Within the first 24 hours that Ariana Grande’s music video for “thank u, next,” went live in late November, it broke the internet. Well, sort of. YouTube reported that comments on the video, an extended homage to rom-coms like Mean Girls, Legally Blonde, Bring It On, and 13 Going on 30, were delayed from posting—likely due to the record-setting 55.4 million views Grande garnered as she bopped from one re-enactment to the next. Grande’s response, though, wasn’t elation or even concern: it was a practiced online apathy so palpable you could almost see the eye roll.

The dispassionate tone continued over the next day. “true love might exist i was just hungry,” she tweeted at one point. No caps, no comma, no period. Barely a whiff of Emotional Sincerity, that deceptive fragrance sprayed by pop stars (and publicists) to dial online cacophony down to a mere murmur. What excitement she did express forced its way out through the proper social-media idioms: When Mark Hamill praised the video, she responded, “thanks, luke skywalker. i’m gonna go sob in a corner and watch all your movies again now. have a good one.”

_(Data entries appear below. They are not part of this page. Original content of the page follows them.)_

(* ===== verification/Watcher.v ===== *)
(** * The watcher of new releases: internal/library/watcher.go and internal/store/notify.go

    A poll goes over the shows followed; of each it looks for the episode that aired last, unless that one is
    behind the viewer or was dealt with, and announces it, queues it, or both.  What is on record of it is kept by release
    and by episode, apart from the list of notifications.  The state's last three fields say what followed: what
    was announced, what was queued, and of which episodes a write failed.  Polls run one after the other. *)
From stdpp Require Import base gmap strings list.
From Stdlib Require Import ZArith Lia.
From S2P Require Import Prelude GoStr Parse Score Rows Lists.

#[local] Open Scope string_scope.
#[local] Open Scope Z_scope.
#[local] Open Scope list_scope.

(** ** Which episode is news *)

Record Follow := mkFollow { f_AnimeID : Z; Episodes : Z; Progress : Z; NextEpisode : Z; NextAiringAt : Z; EndDate : string }.

Definition digit (c : Ascii.ascii) : option Z :=
  let n := Z.of_nat (Ascii.nat_of_ascii c) - 48 in if (0 <=? n) && (n <=? 9) then Some n else None.

Definition leap (y : Z) : bool := (y mod 4 =? 0) && (negb (y mod 100 =? 0) || (y mod 400 =? 0)).

Definition month_days (y m : Z) : Z :=
  if m =? 2 then (if leap y then 29 else 28) else if existsb (Z.eqb m) [4; 6; 9; 11] then 30 else 31.

(** Days from 1970-01-01, by the count of days before a year and before a month. *)
Definition days_before_year (y : Z) : Z := 365 * y + (y - 1) / 4 - (y - 1) / 100 + (y - 1) / 400.

Definition days_before_month (y m : Z) : Z := foldr (fun k acc => month_days y k + acc) 0 (map Z.of_nat (seq 1 (Z.to_nat (m - 1)))).

Definition unix_day (y m d : Z) : Z := days_before_year y - days_before_year 1970 + days_before_month y m + (d - 1).

Definition dash : Ascii.ascii := Ascii.ascii_of_nat 45.

(** [time.Parse("2006-01-02", s)], its [Unix]. *)
Definition parse_date (s : string) : option Z :=
  match String.list_ascii_of_string s with
  | [a; b; c; d; h1; e; f; h2; g; k] =>
      a ← digit a; b ← digit b; c ← digit c; d ← digit d; e ← digit e; f ← digit f; g ← digit g; k ← digit k;
      let y := 1000 * a + 100 * b + 10 * c + d in
      let m := 10 * e + f in
      let day := 10 * g + k in
      if Ascii.eqb h1 dash && Ascii.eqb h2 dash && (1 <=? m) && (m <=? 12) && (1 <=? day) && (day <=? month_days y m)
      then Some (unix_day y m day * 86400) else None
  | _ => None
  end.

Definition Latest (f : Follow) (now : Z) : Z :=
  if (0 <? NextEpisode f) && (0 <? NextAiringAt f) && (NextAiringAt f <=? now) then NextEpisode f
  else if 0 <? NextEpisode f then NextEpisode f - 1
  else match parse_date (EndDate f) with
       | Some ended => if now - ended <? 7 * 24 * 3600 then Episodes f else 0
       | None => 0
       end.

Definition aired (episode nextEpisode airingAt now : Z) : bool :=
  if (nextEpisode <=? 0) || (airingAt <=? 0) || (episode <? nextEpisode) then true
  else if nextEpisode <? episode then false
  else airingAt <=? now.

Definition Aired (f : Follow) (episode now : Z) : bool := aired episode (NextEpisode f) (NextAiringAt f) now.

(** [EpisodeAired]: the catalogue's columns, [None] without a row. *)
Definition EpisodeAired (anime : option (option Z * option Z)) (episode now : Z) : bool * Z :=
  match anime with
  | Some (Some next, Some at_) => (aired episode next at_ now, at_)
  | _ => (true, 0)
  end.

Definition maxBacklog : Z := 200.

(** ** The shows watched *)

(** What [followQuery] reads of a show's row in [anime]. *)
Record schedule := mkSchedule { a_episodes : option Z; a_next : option Z; a_at : option Z; a_end : option string }.

Record sources := mkSources {
  follows : gmap Z unit; prefs_of : gmap (Z * string) string; listed : gmap Z Entry; schedules : gmap Z schedule;
}.

(** [coalesce(e.status, '') NOT IN ('COMPLETED', 'DROPPED')] *)
Definition going (t : sources) (a : Z) : bool :=
  negb (existsb (String.eqb (default "" (listed t !! a ≫= Status))) ["COMPLETED"; "DROPPED"]).

Definition watched_for (t : sources) (a : Z) : bool :=
  (bool_decide (is_Some (follows t !! a)) && going t a) ||
  (bool_decide (prefs_of t !! (a, "autodownload.enabled") = Some "true") && going t a) ||
  (existsb (String.eqb (default "" (listed t !! a ≫= Status))) ["CURRENT"; "REPEATING"] &&
   negb (bool_decide (prefs_of t !! (a, "notify.enabled") = Some "false"))).

(** The rows of a show are the same in every part of the union: a maximum over them is any of them. *)
Definition follow_row (t : sources) (a : Z) : Follow :=
  let s := schedules t !! a in
  mkFollow a (default 0 (s ≫= a_episodes)) (default 0 (Lists.Progress <$> listed t !! a)) (default 0 (s ≫= a_next)) (default 0 (s ≫= a_at))
    (default "" (s ≫= a_end)).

But what did you expect? In 2018, the first generation of digitally native pop stars truly came of age—maneuvering across social platforms as comfortably as they do musical scales. Hayley Kiyoko shares a picture of her feet before trying to goose her video for “Girls Like Girls” over 100 million views. latest video. Singer Halsey calls herself “sad little bitch™,” then criticizes the Victoria’s Secret Fashion Show for the company chairman’s recent comments about trans inclusion. And Grande’s semiotics are perfectly calibrated to match her followers’, from emoji to punctuation (or lack thereof). This is the online identity of a new class of female artists: savvy without being sentimental, sensitive but decidedly still cynical.

Someone at a party once told me that tweets are like texts you send to your best friend, only made public. They’re snippets that require little explanation, context, or—much to our own detriment—research. They don’t even need to be grammatically correct; punctuation is reserved for distant acquaintances and extended family.

Grande seizes on this, sprinkling her captions with deadpan language and using capitalization sparingly. All the song titles on her 2018 album Sweetener are lowercase. She spells “you” phonetically, hence “thank u, next,” which is either Grande pandering to our nostalgia for early 2000s SMS-based text or inviting us in—or maybe it’s both.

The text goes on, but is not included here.